START Material to process
(* ===== verification/Flow.v ===== *)
(** Progress of the two kinds of goroutines that wait on each other through a
    queue, as invariants of its runs. A publisher blocked on a full queue is
    owed a wakeup for every free slot; a distributor that went to sleep without
    a pending notification has nothing it could deliver. The side conditions on
    events name the code paths that do not keep them. *)

From S2P Require Import Prelude GoStrings Model RingBuffer Inflight Exchange Wal QueueRuntime.
From S2P Require Import System QueueSpec QueueInv RoundRobin QueueRefine QueueDeliver.
From S2P Require Import Redelivery SystemInv QueueCases.

(** ** Wakeups of blocked publishers *)

(** While publishers wait the queue is open, and the free slots do not exceed
    the publishers released but not yet run. *)
Definition room_ok (is_closed : bool) (room : Z) (c : Cond) : Prop :=
  (0 < waiting c)%nat -> is_closed = false /\ room <= Z.of_nat (woken c).

Lemma room_ok_mono b r r' c : r' <= r -> room_ok b r c -> room_ok b r' c.
Proof. intros Hr H Hw. destruct (H Hw). split; [done|lia]. Qed.

Lemma room_ok_signal b r c : room_ok b r c -> room_ok b (r + 1) (Signal c).
Proof.
  unfold room_ok, Signal. intros H. destruct (waiting c) as [|n] eqn:E; simpl; [lia|].
  destruct H; [lia|]. intros _. split; [done|lia].
Qed.

Lemma room_ok_signals b r c k : room_ok b r c -> room_ok b (r + Z.of_nat k) (Nat.iter k Signal c).
Proof.
  intros H. induction k as [|k IH]; [by rewrite Z.add_0_r|].
  rewrite Nat2Z.inj_succ, <- Z.add_1_r, Z.add_assoc. by apply (room_ok_signal b _ (Nat.iter k Signal c)).
Qed.

Section Wakeups.
Context {Q W : Type} `{!Queue Q} `{!QueueLaws Q} `{!WAL W} `{!WALLaws W}.
Abbreviation QS := (QState Q W).
Abbreviation SYS := (Sys Q W).

Definition room (s : QS) : Z := Capacity (queue (rt s)) - Size (queue (rt s)).

Definition wakeups_ok (s : QS) : Prop := room_ok (closed (rt s)) (room s) (condProd (rt s)).

(** A released publisher that gets to its append does not fail there: [Publish]
    returns the error without passing its wakeup on. *)
Definition resume_logged (e : event) (s : SYS) : Prop :=
  match e with
  | EResume now newID m ttl =>
      let m' := stamp now newID m ttl in
      (Append (rec_message Published (name (rt (qs s))) m' (ID m')) (w_wal (wd (qs s)))).1 = None
  | _ => True
  end.

Lemma push_room m q q' :
  queue_ok q -> Size q < Capacity q -> Push m q = Done q' ->
  Capacity q' - Size q' = Capacity q - Size q - 1.
Proof.
  intros Hq Hs Hp. destruct (push_spec m q Hq Hs) as (q1 & Hp' & Hq1 & Hc & Hcap).
  rewrite Hp in Hp'. injection Hp' as <-.
  rewrite !size_contents, Hc, length_app, Hcap by done. simpl. lia.
Qed.

Lemma Publish_wakeups now id m ttl (s : QS) r s' :
  rt_wf s -> Publish now id m ttl s = Done (r, s') ->
  wakeups_ok s -> wakeups_ok s'.
Proof.
  intros Hwf H Hok.
  destruct (Publish_cases _ _ _ _ _ _ _ H) as [Hc Hf|Hc|e w Hc Hf Ha|w q Hc Hf Ha Hp]; try done.
  - intros _. unfold room. simpl. split; [done|lia].
  - revert Hok. apply room_ok_mono. unfold room. simpl.
    rewrite (push_room _ _ _ (wf_queue _ Hwf) (size_full s Hwf Hf) Hp). lia.
Qed.

Lemma Publish_resume_wakeups now id m ttl (s : SYS) r s' :
  rt_wf (qs s) -> resume_logged (EResume now id m ttl) s ->
  Publish_resume now id m ttl (qs s) = Done (r, s') -> wakeups_ok (qs s) -> wakeups_ok s'.
Proof.
  unfold Publish_resume. simpl. intros Hwf Hlog H Hok.
  destruct (Publish_cases _ _ _ _ _ _ _ H) as [Hc Hf|Hc|e w Hc Hf Ha|w q Hc Hf Ha Hp];
    simpl in *.
  - intros _. unfold room. simpl. split; [done|lia].
  - intros Hw. simpl in *. destruct (Hok Hw). congruence.
  - by rewrite Ha in Hlog.
  - intros Hw. simpl in *. destruct (Hok Hw) as [Ho Hr]. split; [done|]. unfold room in *. simpl.
    rewrite (push_room _ _ _ (wf_queue _ Hwf) (size_full (qs s) Hwf Hf) Hp). lia.
Qed.

Lemma Ack_wakeups tok (s : QS) : wakeups_ok s -> wakeups_ok (Ack tok s).2.
Proof.
  intros Hok. destruct (Ack tok s) as [err s'] eqn:E. unfold wakeups_ok, room in *.
  by destruct (Ack_cases tok s err s' E); unfold released; qsimpl.
Qed.

Lemma close_wakeups (s s' : QS) : close_runtime s = Done s' -> wakeups_ok s'.
Proof. unfold close_runtime. intros H. go_inv H. intros Hw. simpl in Hw. lia. Qed.

Lemma Subscribe_wakeups l id (s s' : QS) err :
  Subscribe l (alloc_session l id s) = Done (err, s') -> wakeups_ok s -> wakeups_ok s'.
Proof. unfold Subscribe. intros H. by go_inv H. Qed.

Lemma Unsubscribe_wakeups id (s s' : QS) :
  Unsubscribe id s = Done s' -> wakeups_ok s -> wakeups_ok s'.
Proof. unfold Unsubscribe. intros H. by go_inv H. Qed.

Lemma cancel_wakeups d (s s' : QS) :
  rt_wf s -> Size (queue (rt s)) < Capacity (queue (rt s)) ->
  cancelReservation d s = Done s' -> wakeups_ok s -> wakeups_ok s'.
Proof.
  intros Hwf Hsz Hrun Hok. destruct (cancel_cases d s s' Hrun) as (q & Hp & ->).
  pose proof (push_room _ _ _ (wf_queue _ Hwf) Hsz Hp) as Hroom.
  apply room_ok_mono with (room s + 1); [unfold room; destruct (deliveries _ !! _); qsimpl; lia|].
  apply room_ok_signal in Hok. destruct (deliveries _ !! _); qsimpl; exact Hok.
Qed.

Lemma process_item_wakeups mr d (s s' : QS) :
  rt_wf s -> process_item mr d s = Done s' -> wakeups_ok s -> wakeups_ok s'.
Proof.
  intros Hwf Hrun Hok. unfold wakeups_ok, room in *.
  destruct (process_item_cases mr d s s' Hrun) as [|w|w Hf|w q Hf _ Hp];
    unfold released; qsimpl; try done.
  revert Hok. apply room_ok_mono.
  rewrite (push_room _ _ _ (wf_queue _ Hwf) (size_full s Hwf Hf) Hp). lia.
Qed.

Lemma sweep_wakeups clock i k err (s s' : QS) :
  rt_wf s -> rt_wf s' -> Capacity (queue (rt s')) = Capacity (queue (rt s)) ->
  sweep clock i k err s s' -> wakeups_ok s -> wakeups_ok s'.
Proof.
  intros Hwf Hwf' Hcap Hsw Hok. pose proof (sweep_inflight _ _ _ _ _ _ Hsw) as (_ & _ & Hcl & _).
  unfold wakeups_ok. rewrite Hcl, (sw_cond _ _ _ _ _ _ Hsw).
  apply room_ok_mono with (room s + Z.of_nat k); [|by apply room_ok_signals].
  unfold room. rewrite !ready_size, Hcap, (sw_ready _ _ _ _ _ _ Hsw), length_drop by done. lia.
Qed.

Lemma reserved_wakeups now token r (s s' : QS) :
  rt_wf s -> reserved now token r s s' -> wakeups_ok s -> wakeups_ok s'.
Proof.
  intros Hwf (n & _ & Hr) Hok. destruct r as [[l d]|]; [|by subst].
  destruct Hr as (id & cs & m & rest & q & _ & _ & _ & _ & Hrd & Hp & _ & ->).
  pose proof (wf_queue _ Hwf) as Hq.
  destruct (pop_spec m rest _ Hq Hrd) as (q' & Hp' & Hq' & Hct & Hcap).
  rewrite Hp in Hp'. injection Hp' as <-.
  apply room_ok_mono with (room s + 1); [|apply room_ok_signal in Hok; by qsimpl].
  unfold room. qsimpl. rewrite !size_contents, Hcap, Hrd, Hct by done. simpl. lia.
Qed.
END Material to process
Copy out the lines of the records above in which the string "Abbreviation" appears.

Result below:
Abbreviation QS := (QState Q W).
Abbreviation SYS := (Sys Q W).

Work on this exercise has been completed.